[Saved entries]

(* ===== verification/Netlink.v ===== *)
(** * Netlink link-state events

    [crates/desmos-core/src/net/watcher.rs]: the parser of [RTM_NEWLINK] and
    [RTM_DELLINK] datagrams on a little-endian host, and draining the socket.  The
    parser reads through raw pointers; a read or slice past the end of the buffer
    is [None], so that memory safety on any datagram is a theorem.  It is compared
    with an abstract syntax of link messages and their wire encoding. *)

From stdpp Require Import base numbers list strings.
From Stdlib Require Import ZArith Lia.
From S2P Require Import Prelude Str Wire Pipeline Stun.

Inductive InterfaceEvent :=
| LinkUp (name : str) (ifindex : Z)
| LinkDown (name : str) (ifindex : Z).

Definition event_name (e : InterfaceEvent) : str := match e with LinkUp n _ | LinkDown n _ => n end.
Definition event_is_up (e : InterfaceEvent) : bool := match e with LinkUp _ _ => true | LinkDown _ _ => false end.

(** ** The kernel's structures *)

Definition RTM_NEWLINK : Z := 16.
Definition RTM_DELLINK : Z := 17.
Definition IFLA_IFNAME : Z := 3.
Definition IFF_UP : Z := 1.

Definition NLMSG_SIZE : nat := 16.
Definition IFINFO_SIZE : nat := 16.
Definition RTATTR_SIZE : nat := 4.

(** An integer of [n] bytes at [off], the byte order of the host. *)
Definition le_at (n : nat) (bs : bytes) (off : nat) : panics Z :=
  b ← slice_checked off (off + n) bs; Some (from_be_bytes (rev b)).

(** The two's complement reading of a 32-bit pattern. *)
Definition as_i32 (x : Z) : Z := if x <? 2 ^ 31 then x else x - 2 ^ 32.

Record Nlmsghdr := mkNlmsghdr { nlmsg_len : Z; nlmsg_type : Z }.
Record Ifinfomsg := mkIfinfomsg { ifi_index : Z; ifi_flags : Z }.
Record Rtattr := mkRtattr { rta_len : Z; rta_type : Z }.

(** [ptr::read_unaligned] of each structure: the whole of it must be in the
    buffer; the fields the parser uses. *)
Definition read_nlmsghdr (bs : bytes) (off : nat) : panics Nlmsghdr :=
  _ ← slice_checked off (off + NLMSG_SIZE) bs;
  len ← le_at 4 bs off; ty ← le_at 2 bs (off + 4); Some (mkNlmsghdr len ty).
Definition read_ifinfomsg (bs : bytes) (off : nat) : panics Ifinfomsg :=
  _ ← slice_checked off (off + IFINFO_SIZE) bs;
  index ← le_at 4 bs (off + 4); flags ← le_at 4 bs (off + 8); Some (mkIfinfomsg (as_i32 index) flags).
Definition read_rtattr (bs : bytes) (off : nat) : panics Rtattr :=
  _ ← slice_checked off (off + RTATTR_SIZE) bs;
  len ← le_at 2 bs off; ty ← le_at 2 bs (off + 2); Some (mkRtattr len ty).

(** [(n + 3) & !3]. *)
Definition align4 (n : nat) : nat := Z.to_nat (Z.land (Z.of_nat n + 3) (umax 64 - 3)).

(** ** Strings of the kernel *)

(** [CStr::from_bytes_until_nul]: the bytes before the first zero. *)
Fixpoint until_nul (bs : bytes) : option bytes :=
  match bs with
  | [] => None
  | b :: bs => if b =? 0 then Some [] else r ← until_nul bs; Some (b :: r)
  end.

(** [to_string_lossy]: each maximal ill-formed subsequence becomes U+FFFD. *)
Definition second_ok (b0 b1 : Z) : bool :=
  if b0 =? 0xE0 then (0xA0 <=? b1) && (b1 <? 0xC0)
  else if b0 =? 0xED then (0x80 <=? b1) && (b1 <? 0xA0)
  else if b0 =? 0xF0 then (0x90 <=? b1) && (b1 <? 0xC0)
  else if b0 =? 0xF4 then (0x80 <=? b1) && (b1 <? 0x90)
  else is_cont b1.

Fixpoint from_utf8_lossy (bs : bytes) : str :=
  match bs with
  | [] => []
  | b0 :: r0 =>
      if b0 <? 0x80 then b0 :: from_utf8_lossy r0
      else if (b0 <? 0xC2) || (0xF5 <=? b0) then 0xFFFD :: from_utf8_lossy r0
      else
        match r0 with
        | [] => [0xFFFD]
        | b1 :: r1 =>
            if negb (second_ok b0 b1) then 0xFFFD :: from_utf8_lossy r0
            else if b0 <? 0xE0 then (b0 - 0xC0) * 64 + (b1 - 0x80) :: from_utf8_lossy r1
            else
              match r1 with
              | [] => [0xFFFD]
              | b2 :: r2 =>
                  if negb (is_cont b2) then 0xFFFD :: from_utf8_lossy r1
                  else if b0 <? 0xF0 then
                    (b0 - 0xE0) * 4096 + (b1 - 0x80) * 64 + (b2 - 0x80) :: from_utf8_lossy r2
                  else
                    match r2 with
                    | [] => [0xFFFD]
                    | b3 :: r3 =>
                        if negb (is_cont b3) then 0xFFFD :: from_utf8_lossy r2
                        else (b0 - 0xF0) * 262144 + (b1 - 0x80) * 4096 + (b2 - 0x80) * 64 + (b3 - 0x80)
                             :: from_utf8_lossy r3
                    end
              end
        end
  end.

(** ** The parser *)

(** The attribute loop: the interface name, empty when there is none.  [None] is
    an access out of bounds or exhausted fuel. *)
Fixpoint find_ifname (fuel : nat) (bs : bytes) (attrs_end ao : nat) : panics str :=
  match fuel with
  | O => None
  | S fuel =>
      if (ao + RTATTR_SIZE <=? attrs_end)%nat then
        rta ← read_rtattr bs ao;
        let rta_len := Z.to_nat (rta_len rta) in
        if ((rta_len <? RTATTR_SIZE) || (attrs_end <? ao + rta_len))%nat then Some []
        else if rta_type rta =? IFLA_IFNAME then
          data ← slice_checked (ao + RTATTR_SIZE) (ao + rta_len) bs;
          match until_nul data with
          | Some cstr => Some (from_utf8_lossy cstr)
          | None => Some []
          end
        else find_ifname fuel bs attrs_end (ao + align4 rta_len)
      else Some []
  end.

(** One link message at [off], of [msg_len] bytes: its event, if any. *)
Definition link_event (bs : bytes) (off msg_len : nat) (msg_type : Z) : panics (list InterfaceEvent) :=
  if ((msg_type =? RTM_NEWLINK) || (msg_type =? RTM_DELLINK)) && (NLMSG_SIZE + IFINFO_SIZE <=? msg_len)%nat then
    ifinfo ← read_ifinfomsg bs (off + NLMSG_SIZE);
    let attrs_start := (off + NLMSG_SIZE + IFINFO_SIZE)%nat in
    let attrs_end := (off + msg_len)%nat in
    ifname ← find_ifname (S (length bs)) bs attrs_end attrs_start;
    if negb (length ifname =? 0)%nat then
      let is_up := negb (Z.land (ifi_flags ifinfo) IFF_UP =? 0) && (msg_type =? RTM_NEWLINK) in
      let ifindex := ifi_index ifinfo in
      Some [if is_up then LinkUp ifname ifindex else LinkDown ifname ifindex]
    else Some []
  else Some [].

Fixpoint parse_events_loop (fuel : nat) (bs : bytes) (off : nat) (out : list InterfaceEvent)
    : panics (list InterfaceEvent) :=
  match fuel with
  | O => None
  | S fuel =>
      if (off + NLMSG_SIZE <=? length bs)%nat then
        hdr ← read_nlmsghdr bs off;
        let msg_len := Z.to_nat (nlmsg_len hdr) in
        if ((msg_len <? NLMSG_SIZE) || (length bs <? off + msg_len))%nat then Some out
        else
          ev ← link_event bs off msg_len (nlmsg_type hdr);
          parse_events_loop fuel bs (off + align4 msg_len) (out ++ ev)
      else Some out
  end.

Definition parse_events (bs : bytes) : panics (list InterfaceEvent) :=
  parse_events_loop (S (length bs)) bs 0 [].

Definition NL_BUF_LEN : nat := 8192.

(** [drain_once]: what [recv] returned; [EAGAIN] is an empty list. *)
Definition EWOULDBLOCK : Z := 11.
Definition drain_once (recv : result bytes IoError) : panics (result (list InterfaceEvent) IoError) :=
  match read_into NL_BUF_LEN recv with
  | Err (OsError code) => Some (if code =? EWOULDBLOCK then Ok [] else Err (OsError code))
  | Err e => Some (Err e)
  | Ok bs => events ← parse_events bs; Some (Ok events)
  end.

(** ** Abstract messages *)

(** A link message carries an [ifinfomsg] (its first four bytes, the index, the
    flags and the change mask) and attributes; other messages any payload. *)
Inductive nl_body :=
| LinkBody (head : bytes) (index flags : Z) (change : bytes) (attrs : list (Z * bytes))
| OtherBody (payload : bytes).

(** The type, then the ten bytes of flags, sequence number and port. *)
Record nl_message := mkNlMessage { nl_type : Z; nl_rest : bytes; nl_payload : nl_body }.

Definition enc_le (n : nat) (x : Z) : bytes := rev (to_be_bytes n x).
Definition padding (n : nat) : bytes := replicate (align4 n - n) 0.

(** An attribute, padded to four bytes. *)
Definition enc_attr (a : Z * bytes) : bytes :=
  enc_le 2 (Z.of_nat (4 + length a.2)) ++ enc_le 2 a.1 ++ a.2 ++ padding (4 + length a.2).

Definition enc_body (b : nl_body) : bytes :=
  match b with
  | LinkBody head index flags change attrs =>
      head ++ enc_le 4 (index mod 2 ^ 32) ++ enc_le 4 flags ++ change ++ (attrs ≫= enc_attr)
  | OtherBody payload => payload
  end.

Definition nlmsg_bytes (m : nl_message) : nat := (16 + length (enc_body (nl_payload m)))%nat.

Definition enc_nlmsg (m : nl_message) : bytes :=
  enc_le 4 (Z.of_nat (nlmsg_bytes m)) ++ enc_le 2 (nl_type m) ++ nl_rest m ++ enc_body (nl_payload m)
  ++ padding (nlmsg_bytes m).

Definition is_link_type (ty : Z) : bool := (ty =? RTM_NEWLINK) || (ty =? RTM_DELLINK).

Definition nl_attr_ok (a : Z * bytes) : Prop := in_width 16 a.1 ∧ in_width 16 (Z.of_nat (4 + length a.2)).
Definition body_ok (ty : Z) (b : nl_body) : Prop :=
  match b with
  | LinkBody head index flags change attrs =>
      length head = 4%nat ∧ length change = 4%nat ∧ - 2 ^ 31 <= index < 2 ^ 31 ∧ in_width 32 flags ∧ Forall nl_attr_ok attrs
  | OtherBody _ => is_link_type ty = false
  end.
Definition nlmsg_ok (m : nl_message) : Prop :=
  in_width 16 (nl_type m) ∧ length (nl_rest m) = 10%nat ∧ body_ok (nl_type m) (nl_payload m) ∧
  in_width 32 (Z.of_nat (nlmsg_bytes m)).

(** The name a message carries: that of its first [IFLA_IFNAME] attribute. *)
Fixpoint ifname_of (attrs : list (Z * bytes)) : str :=
  match attrs with
  | [] => []
  | (ty, data) :: attrs =>
      if ty =? IFLA_IFNAME then match until_nul data with Some c => from_utf8_lossy c | None => [] end
      else ifname_of attrs
  end.

(** The event a message stands for. *)
Definition event_of (m : nl_message) : list InterfaceEvent :=
  match nl_payload m with
  | LinkBody _ index flags _ attrs =>
      if is_link_type (nl_type m) then
        match ifname_of attrs with
        | [] => []
        | name =>
            [if negb (Z.land flags IFF_UP =? 0) && (nl_type m =? RTM_NEWLINK) then LinkUp name index
             else LinkDown name index]
        end
      else []
  | OtherBody _ => []
  end.

(** ** Lemmas *)

Lemma align4_spec n : Z.of_nat n + 3 < 2 ^ 64 → (n <= align4 n <= n + 3)%nat ∧ (align4 n mod 4 = 0)%nat.
Proof.
  intros Hn. unfold align4. rewrite land_pad by lia. set (x := Z.of_nat n + 3).
  pose proof (Z.mod_pos_bound x 4). pose proof (Z.div_mod x 4). split; [lia|].
  replace (x - x mod 4) with (4 * (x / 4)) by lia. assert (0 <= x / 4) by (apply Z.div_pos; lia).
  rewrite Z2Nat.inj_mul by lia. change (Z.to_nat 4) with 4%nat. rewrite Nat.mul_comm. apply Nat.Div0.mod_mul.
Qed.

Lemma align4_aligned n : Z.of_nat n + 3 < 2 ^ 64 → (n mod 4 = 0)%nat → align4 n = n.
Proof.
  intros Hn Hm. unfold align4. rewrite land_pad by lia.
  apply Nat.Div0.mod_divides in Hm as [k ->]. rewrite Nat2Z.inj_mul.
  replace (Z.of_nat 4 * Z.of_nat k + 3) with (3 + Z.of_nat k * 4) by lia. rewrite Z.mod_add by lia.
  change (3 mod 4) with 3. lia.
Qed.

● Required action
Lines after the one containing "Record Ifinfomsg := mkIfinfomsg" are not part of the task. Output the entries exactly from their first line through that one.

● Exercise answer
(* ===== verification/Netlink.v ===== *)
(** * Netlink link-state events

    [crates/desmos-core/src/net/watcher.rs]: the parser of [RTM_NEWLINK] and
    [RTM_DELLINK] datagrams on a little-endian host, and draining the socket.  The
    parser reads through raw pointers; a read or slice past the end of the buffer
    is [None], so that memory safety on any datagram is a theorem.  It is compared
    with an abstract syntax of link messages and their wire encoding. *)

From stdpp Require Import base numbers list strings.
From Stdlib Require Import ZArith Lia.
From S2P Require Import Prelude Str Wire Pipeline Stun.

Inductive InterfaceEvent :=
| LinkUp (name : str) (ifindex : Z)
| LinkDown (name : str) (ifindex : Z).

Definition event_name (e : InterfaceEvent) : str := match e with LinkUp n _ | LinkDown n _ => n end.
Definition event_is_up (e : InterfaceEvent) : bool := match e with LinkUp _ _ => true | LinkDown _ _ => false end.

(** ** The kernel's structures *)

Definition RTM_NEWLINK : Z := 16.
Definition RTM_DELLINK : Z := 17.
Definition IFLA_IFNAME : Z := 3.
Definition IFF_UP : Z := 1.

Definition NLMSG_SIZE : nat := 16.
Definition IFINFO_SIZE : nat := 16.
Definition RTATTR_SIZE : nat := 4.

(** An integer of [n] bytes at [off], the byte order of the host. *)
Definition le_at (n : nat) (bs : bytes) (off : nat) : panics Z :=
  b ← slice_checked off (off + n) bs; Some (from_be_bytes (rev b)).

(** The two's complement reading of a 32-bit pattern. *)
Definition as_i32 (x : Z) : Z := if x <? 2 ^ 31 then x else x - 2 ^ 32.

Record Nlmsghdr := mkNlmsghdr { nlmsg_len : Z; nlmsg_type : Z }.
Record Ifinfomsg := mkIfinfomsg { ifi_index : Z; ifi_flags : Z }.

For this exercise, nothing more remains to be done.